Extended warranty for the LEAF?

Dollar Sign

Probably not

In response to a reader comment, we thought that we would address this topic, as there are many different approaches to the thought process. Keep in mind, these are just our thoughts. Others may disagree for various reasons.

As a rule, I am against extended warranties of any kind – home electronics, appliances, automobiles, you name it. Keep in mind that an extended warranty (as opposed to an original warranty) is essentially an insurance policy. (Have you seen the headquarters offices of insurance companies?) Recently I have rethought this position in one area – mobile phones. My wife and I have together gone through replacing four mobile phones over the past four years due to accidental damage. Because of their constant use and exposure to accidental damage, this is probably the only area that I would recommend anything beyond the manufacturer’s warranty. I do recall that many years ago I did buy an extended warranty on a vehicle (only because I could get it at cost), and it did not pay off, even at its reduced price.

In the case of the LEAF, I believe it is even less necessary due to the design of the vehicle. An AC synchronous electric motor (such as that used in the LEAF) essentially just has two moving parts – the stator and the rotor. Throw in a couple bearings, and that’s about it. I don’t even want to try counting how many moving parts are in a contemporary internal combustion engine (ICE). In addition, brakes will get less wear and tear due to the regeneration offered by the electric drivetrain, and that is another source of reduced potential cost.

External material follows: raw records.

Lemma fl_new_inv size n : 0 <= size <= 2 ^ 30 ->
  exists l, pa_flist_new size = Ok l /\ low l /\ 0 < fl_current_tag l /\ fl_size l = (if size =? 0 then FLIST_SIZE else size) /\
    exists C, fl_inv (mk_flsys l (replicate n Idle) [] [] []) C.
Proof.
  intros Hs. unfold pa_flist_new. set (sz := if size =? 0 then FLIST_SIZE else size).
  assert (0 < sz <= 2 ^ 30) as Hsz by (unfold sz, FLIST_SIZE; destruct (Z.eqb_spec size 0); lia). clearbody sz.
  rewrite (s32_small sz) by lia. destruct (shift_loop_spec 31 sz 0 Hsz) as [H1 H2]; [lia|lia|]. set (s := shift_loop 31 sz 0) in *. clearbody s.
  rewrite Z.shiftl_1_l. set (l0 := mk_flist _ _ _ _ _ _ _ _).
  assert (shape l0) as Hsh.
  { split; simpl; unfold INT_MAX; rewrite ?length_replicate; lia. }
  destruct (new_loop_spec (Z.to_nat sz) 0 l0 []) as (l & vs & E & R1 & R2 & R3 & R4 & R5 & R6 & R7); try done; try (simpl; lia).
  { assert (0 < 2 ^ s) by (apply Z.pow_pos_nonneg; lia). split; [intros [|]; unfold bound; simpl; lia|].
    simpl. apply Forall_replicate. unfold bound. simpl. lia. }
  exists l. simpl in R7. split_and!; try done; [lia|].
  exists (fun k => match k with Stored => [] | Empty => vs end). split; simpl; try done.
  - intros [|]; simpl; [by rewrite R4|done].
  - rewrite bag_replicate, app_nil_r by done. done.
  - intros t Ht. apply elem_of_replicate in Ht as [-> _]. done.
  - intros t t' w Ht. apply elem_of_replicate in Ht as [-> _]. done.
  - by rewrite bag_replicate.
Qed.

Lemma inv_push_call s C j p : fl_inv s C -> fs_threads s !! j = Some Idle ->
  fl_inv (mk_flsys (fs_list s) (<[j := PushPop p PopLoad]> (fs_threads s)) (p :: fs_given s) (fs_refused s) (fs_got s)) C.
Proof.
  intros [H1 H2 H3 H4 H5 H6] Ej. split; simpl; try done.
  - destruct (bag_move (fun t => option_list (owned t)) (fun t => option_list (owned t)) _ j Idle (PushPop p PopLoad) Ej) as (r & Er & Er' & _); [done|].
    rewrite Er'. rewrite Er in H3. exact H3.
  - intros t2 [->|(j2 & Hne & E2)]%other_thread; [done|]. apply H4. by apply list_elem_of_lookup_2 in E2.
  - intros t2 t3 w [->|(j2 & Hne2 & E2)]%other_thread [->|(j3 & Hne3 & E3)]%other_thread Em Eh; try done.
    apply (H5 t2 t3 w); [by eapply list_elem_of_lookup_2..|done|done].
  - destruct (bag_move (flight (fs_list s)) (flight (fs_list s)) _ j Idle (PushPop p PopLoad) Ej) as (r & Er & Er' & _); [done|].
    rewrite H6, Er, Er'. simpl. solve_Permutation.
Qed.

The flip side is the infamous “first year” reputation. “Never buy the first year production of anything!” we often hear from well meaning friends. Why not? Our current back-up vehicle is the first year production of the previous generation Nissan Quest – 2004. It currently has over 90,000 miles on it and has had no out of warranty repair work done. There were some early recalls, which Nissan took care of quickly and without undue distress to our household. “Aha…” say the naysayers. “We told you so!”

A quick look at the Federal Government’s recall website shows that as of today, just this month there have been 28 motor vehicle recalls for vehicles of all types – cars, trucks and motorcycles. Only one that we saw – the 2012 Honda Civic – happened to be the first year of production of a significant model change, or an all new model. Manufacturer’s experience recalls all the time, for all sorts of reasons. Many of these vehicles have been in production for many years. Suppliers change. Real world demands are more rigorous than the carefully calibrated computer simulations. The reasons are endless. Stuff happens.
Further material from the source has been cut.